Ross Macdonald -- the pen name for Kenneth Millar -- was born in 1915. He spent his early years in rural Ontario, but lived for most of his adult life in Southern California. He made his reputation with 18 Lew Archer novels published between 1949 and 1976. Macdonald wrote in the tough, hardboiled tradition, but his detective was not always a tough guy. In book after book, Lew Archer gently pieces together broken family ties. An Archer novel typically features a labyrinthine plot involving mistaken identities within clans haunted by tragedy. Archer solves murders by uncovering the traumatic memories of adults who had suffered or witnessed misdeeds as children.

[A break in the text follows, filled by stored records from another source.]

(* ===== verification/CommandLine.v ===== *)
(** * The commands (src/cmd/agent/main.go, src/cmd/relay, coordinator and natbox/main.go)

    What each program does with its arguments before its server or client runs: package
    flag's parser, the flags each command defines, and the checks of [main]. [Parse] is
    [FlagSet.Parse]; a flag is what its [Set] does to the values parsed so far. The
    programs' [main] functions end in an [outcome]: they exit, or start the component with
    the configuration built, which is then [Agent.New], [Relay.New] and so on. *)

From Stdlib Require Import Ascii.
From S2P Require Import Prelude GoBytes GoRuntime GoNet GoText.
From S2P Require Import NoiseLib Noisework Protocol.
From S2P Require Agent AgentSafety AgentCalls AgentControl AgentControlSafety Relay Coordinator Nat.

(** ** Package flag *)

Record flag (C : Type) := MkFlag { is_bool : bool; set : string -> C -> option C }.
Arguments MkFlag {C}.
Arguments is_bool {C}.
Arguments set {C}.

Inductive flag_err := BadSyntax | NotDefined | Help | InvalidValue | NeedsArgument.

(** How [parseOne] sees the next argument. *)
Inductive arg := Positional | Terminator | Malformed | Named (name : string) (value : option string).

Definition named (name : string) : arg :=
  match name with
  | EmptyString => Malformed
  | String.String c _ =>
      if Ascii.eqb c "-" || Ascii.eqb c "=" then Malformed
      else match Cut "=" name with
           | Some (n, v) => Named n (Some v)
           | None => Named name None
           end
  end.

Definition classify (s : string) : arg :=
  match s with
  | String.String "-" (String.String c s') =>
      if Ascii.eqb c "-" then (if bool_decide (s' = ""%string) then Terminator else named s')
      else named (String.String c s')
  | _ => Positional
  end.

Section Parse.
Context {C : Type} (formal : list (string * flag C)).

Definition lookup_flag (name : string) : option (flag C) :=
  snd <$> List.find (fun f => bool_decide (f.1 = name)) formal.

(** [Parse]: the values, and the arguments left. *)
Fixpoint Parse (args : list string) (c : C) : res flag_err (C * list string) :=
  match args with
  | [] => Ok (c, [])
  | s :: rest =>
      match classify s with
      | Positional => Ok (c, s :: rest)
      | Terminator => Ok (c, rest)
      | Malformed => Err BadSyntax
      | Named name value =>
          match lookup_flag name with
          | None =>
              if bool_decide (name = "help"%string) || bool_decide (name = "h"%string)
              then Err Help else Err NotDefined
          | Some f =>
              if is_bool f then
                match set f (default "true"%string value) c with
                | Some c => Parse rest c
                | None => Err InvalidValue
                end
              else
                match value, rest with
                | Some v, _ =>
                    match set f v c with Some c => Parse rest c | None => Err InvalidValue end
                | None, v :: rest =>
                    match set f v c with Some c => Parse rest c | None => Err InvalidValue end
                | None, [] => Err NeedsArgument
                end
          end
      end
  end.
End Parse.

(** [StringVar], [IntVar] on a 64-bit machine, [BoolVar], [DurationVar] and [Func]. *)
Definition StringVar {C} (put : string -> C -> C) : flag C := MkFlag false (fun s c => Some (put s c)).
Definition IntVar {C} (put : Z -> C -> C) : flag C :=
  MkFlag false (fun s c => match ParseInt s 0 with Ok n => Some (put n c) | Err _ => None end).
Definition BoolVar {C} (put : bool -> C -> C) : flag C :=
  MkFlag true (fun s c => b ← ParseBool s; Some (put b c)).
Definition DurationVar {C} (put : Duration -> C -> C) : flag C :=
  MkFlag false (fun s c => d ← ParseDuration s; Some (put d c)).
Definition Func {C} (f : string -> C -> option C) : flag C := MkFlag false f.

(** How a program ends before it starts anything: the status of [os.Exit], or [log.Fatal]. *)
Inductive fatal :=
| FlagsRequired | TunOnlyUp | BadAddr | BadBehavior
| RelayNew (e : Relay.relay_err) | NatNew (e : Nat.nat_err) | CoordinatorNew (e : Coordinator.new_err).

Inductive outcome (A : Type) := Exit (status : Z) | Fatal (e : fatal) | Started (x : A).
Arguments Exit {A}.
Arguments Fatal {A}.
Arguments Started {A}.

(** [flag.ExitOnError], which the default set has too. *)
Definition parse_or_exit {C A} (formal : list (string * flag C)) (args : list string) (c : C)
    (k : C -> outcome A) : outcome A :=
  match Parse formal args c with
  | Ok (c, _) => k c
  | Err Help => Exit 0
  | Err _ => Exit 2
  end.

(** ** The agent *)

Inductive mode := Up | PingMode | StatusMode | TuiMode.
#[export] Instance mode_eq_dec : EqDecision mode.
Proof. solve_decision. Defined.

The solutions required amazing genealogical gymnastics. In "The Galton Case" (1959), Archer exposes a young man posing as the heir to a lost fortune -- first as an imposter, and then as the real heir unknowingly posing as an imposter. In "The Chill" (1963), Archer uncovers a bizarre mock-Oedipal coverup in which a murderer lives with her college dean husband, posing as his mother.
Archer himself remained an unsolved mystery throughout. "My concern," Macdonald said in 1971, "is to tell the story of others. So I've deprived Archer of a private life." Over the years Archer became, in Macdonald's words, "almost pathologically selfless."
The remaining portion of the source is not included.